* YOUR ASSIGNMENT
Starting at the line that contains "intros dec E.", output each line through the end of the data exactly, and nothing more.

* DATA PROVIDED

Lemma comprehension_get (ks : list string) (k : string) :
  dict_get k (flat_map entry ks) =
  if existsb (String.eqb k) ks
  then option_map canonicalize (dict_get k kvs) else None.
Proof.
  induction ks as [|k0 r IH]; simpl; [reflexivity|].
  unfold entry at 1.
  destruct (String.eqb_spec k k0) as [->|Hne]; simpl.
  - destruct (dict_get k0 kvs) as [v|] eqn:E; simpl.
    + now rewrite String.eqb_refl.
    + rewrite IH. now destruct (existsb (String.eqb k0) r).
  - destruct (dict_get k0 kvs) as [v|] eqn:E; simpl; [|exact IH].
    destruct (String.eqb_spec k k0); [contradiction | exact IH].
Qed.
End Comprehension.

(** [sorted] only reorders. *)
Lemma py_sorted_perm {A : Type} (f : A -> option string) (l ys : list A) :
  py_sorted f l = Some ys -> Permutation ys l.
Proof.
  unfold py_sorted.
  destruct (all_keys (map (fun x => (f x, x)) l)) as [dec|] eqn:E; [|discriminate].
  simpl. intros H. inversion H; subst. clear H.
  assert (Hdec : map snd dec = l).
  { revert dec E. induction l as [|x r IH]; simpl; intros dec E.
    - now inversion E.
    - destruct (f x); [|discriminate].
      destruct (all_keys (map (fun x0 => (f x0, x0)) r)) as [d'|]; [|discriminate].
      inversion E; subst. simpl. f_equal. now apply IH. }
  rewrite <- Hdec. apply Permutation_map, sorted_by_perm.
Qed.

* WORKED SOLUTION
  { revert dec E. induction l as [|x r IH]; simpl; intros dec E.
    - now inversion E.
    - destruct (f x); [|discriminate].
      destruct (all_keys (map (fun x0 => (f x0, x0)) r)) as [d'|]; [|discriminate].
      inversion E; subst. simpl. f_equal. now apply IH. }
  rewrite <- Hdec. apply Permutation_map, sorted_by_perm.
Qed.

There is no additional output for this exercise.